Lemma walk_levels_fok tk quantity entries : forall w b w' b' r matched,
  t_kind tk = TakerStandard -> quantity <= U64_MAX ->
  Forall (fun e => level_sane (t_order_id tk) e.2) entries ->
  stop w = StopBase r -> matched + r = quantity ->
  walk_levels tk w entries b = (w', b') ->
  exists r', stop w' = StopBase r' /\
    fok_levels (t_stp tk) (stp_active tk) (t_side tk) quantity (t_limit tk) (t_lot tk)
      (t_user tk) (t_order_id tk) entries matched + r' = quantity.
Proof.
  induction entries as [|[p lv] entries IH]; intros w b w' b' r matched Hk Hq Hsane Hs Hm Hrun;
    simpl in Hrun.
  { st_inv Hrun. by exists r. }
  apply Forall_cons in Hsane as [Hlv Hsane]. simpl in Hlv.
  apply sbind_inv in Hrun as ([w1 go] & b1 & E & Hrun). cbn [fok_levels].
  assert (Hstop : beyond_limit (t_side tk) (t_limit tk) p = true \/
                  round_down_to_lot (t_lot tk) r = 0 -> w' = w).
  { unfold level_step in E. intros [Hl|Hc].
    - rewrite Hl in E. st_inv E. simplify_eq. by st_inv Hrun.
    - destruct (beyond_limit _ _ _); [st_inv E; simplify_eq; by st_inv Hrun|].
      rewrite Hs in E. simpl in E. rewrite Hc in E. simpl in E. st_inv E. simplify_eq. by st_inv Hrun. }
  destruct (quantity <=? matched) eqn:Eq; bool_prop.
  { rewrite Hstop; [by exists r|]. right. pose proof (round_down_le (t_lot tk) r). lia. }
  destruct (beyond_limit _ _ _) eqn:Hlim; [rewrite Hstop by auto; by exists r|].
  assert (quantity - matched = r) as -> by lia.
  destruct (_ =? 0) eqn:Ec; bool_prop; [rewrite Hstop by auto; by exists r|].
  pose proof (level_step_fok _ _ _ _ _ _ _ _ _ E Hk Hs Hlim Ec Hlv) as Hstep. simpl in Hstep.
  destruct (fok_reachable _ _ _ _ _ _) as [reach stop_after]. destruct Hstep as [Hs1 ->].
  set (cap := round_down_to_lot (t_lot tk) r) in *.
  pose proof (round_down_le (t_lot tk) r) as Hcr. fold cap in Hcr.
  assert (sat_add U64_MAX matched (N.min cap reach) = matched + N.min cap reach) as ->
    by (unfold sat_add; lia).
  destruct stop_after; simpl in Hrun.
  { st_inv Hrun. exists (r - N.min cap reach). split; [done|lia]. }
  destruct (r - N.min cap reach =? 0) eqn:Er; bool_prop; simpl in Hrun.
  - st_inv Hrun. exists 0. rewrite Hs1, Er. split; [done|].
    assert (Hfull : matched + r <= matched + N.min cap reach) by lia.
    destruct entries as [|[p' lv'] entries]; cbn [fok_levels]; [lia|].
    rewrite (proj2 (N.leb_le _ _) Hfull). lia.
  - eapply IH; [done|done|done|exact Hs1|lia|exact Hrun].
Qed.

Lemma fok_exact order_id side q limit user b R r b' :
  book_rep b R -> depth_u64 b -> R !! order_id = None -> q <= U64_MAX ->
  match_order_inner order_id side (BaseQty q limit) user TakerStandard b = (r, b') ->
  fok_fillable_quantity side q limit user order_id b =
    match r with Ok out => executed_quantity (result out) | Err _ => 0 end.
Proof.
  intros [Hr _ _ _] Hvis Hfresh Hq
    (w & b1 & (b0 & u & b2 & _ & _ & Hwalk & _) & _ & _ & Hres)%match_order_inner_inv.
  set (tk := taker_of b order_id side (BaseQty q limit) user TakerStandard) in *.
  assert (Hx : fok_fillable_quantity side q limit user order_id b = executed_quantity (match_result w)).
  { assert (Hsane : Forall (fun e => level_sane (t_order_id tk) e.2) (sweep_entries side b)).
    { apply Forall_forall. intros [p lv] Hin%elem_of_sweep_entries. split_and!.
      - by eapply rests_nodup.
      - intros Hx. destruct (rests_level _ _ _ _ _ _ Hr Hin Hx) as (u' & HR & _). simpl in HR. congruence.
      - by eapply Hvis. }
    destruct (walk_levels_fok tk q _ (walk_start order_id (BaseQty q limit)) _ _ _ q 0 eq_refl Hq Hsane eq_refl eq_refl Hwalk) as (r' & Hs & Hf).
    destruct (base_account_walk _ _ _ _ _ _ _ _ Hwalk) as (r2 & Hs2 & _ & Hacc).
    assert (r2 = r') as -> by congruence. unfold fok_fillable_quantity.
    destruct (q =? 0) eqn:E; bool_prop; [lia|]. simpl in Hf. unfold stp_active in Hf. simpl in Hf. lia. }
  rewrite Hx. destruct r as [out|e].
  - by destruct Hres as [-> _].
  - destruct Hres as [Ht _]. unfold executed_quantity. by rewrite Ht.
Qed.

# [Exercise brief]
Print, please, the lines above from the very first through the one that holds "destruct (beyond_limit _ _ _) eqn:Hlim;", both included, word for word and with nothing else.

# [Answer space]
Lemma walk_levels_fok tk quantity entries : forall w b w' b' r matched,
  t_kind tk = TakerStandard -> quantity <= U64_MAX ->
  Forall (fun e => level_sane (t_order_id tk) e.2) entries ->
  stop w = StopBase r -> matched + r = quantity ->
  walk_levels tk w entries b = (w', b') ->
  exists r', stop w' = StopBase r' /\
    fok_levels (t_stp tk) (stp_active tk) (t_side tk) quantity (t_limit tk) (t_lot tk)
      (t_user tk) (t_order_id tk) entries matched + r' = quantity.
Proof.
  induction entries as [|[p lv] entries IH]; intros w b w' b' r matched Hk Hq Hsane Hs Hm Hrun;
    simpl in Hrun.
  { st_inv Hrun. by exists r. }
  apply Forall_cons in Hsane as [Hlv Hsane]. simpl in Hlv.
  apply sbind_inv in Hrun as ([w1 go] & b1 & E & Hrun). cbn [fok_levels].
  assert (Hstop : beyond_limit (t_side tk) (t_limit tk) p = true \/
                  round_down_to_lot (t_lot tk) r = 0 -> w' = w).
  { unfold level_step in E. intros [Hl|Hc].
    - rewrite Hl in E. st_inv E. simplify_eq. by st_inv Hrun.
    - destruct (beyond_limit _ _ _); [st_inv E; simplify_eq; by st_inv Hrun|].
      rewrite Hs in E. simpl in E. rewrite Hc in E. simpl in E. st_inv E. simplify_eq. by st_inv Hrun. }
  destruct (quantity <=? matched) eqn:Eq; bool_prop.
  { rewrite Hstop; [by exists r|]. right. pose proof (round_down_le (t_lot tk) r). lia. }
  destruct (beyond_limit _ _ _) eqn:Hlim; [rewrite Hstop by auto; by exists r|].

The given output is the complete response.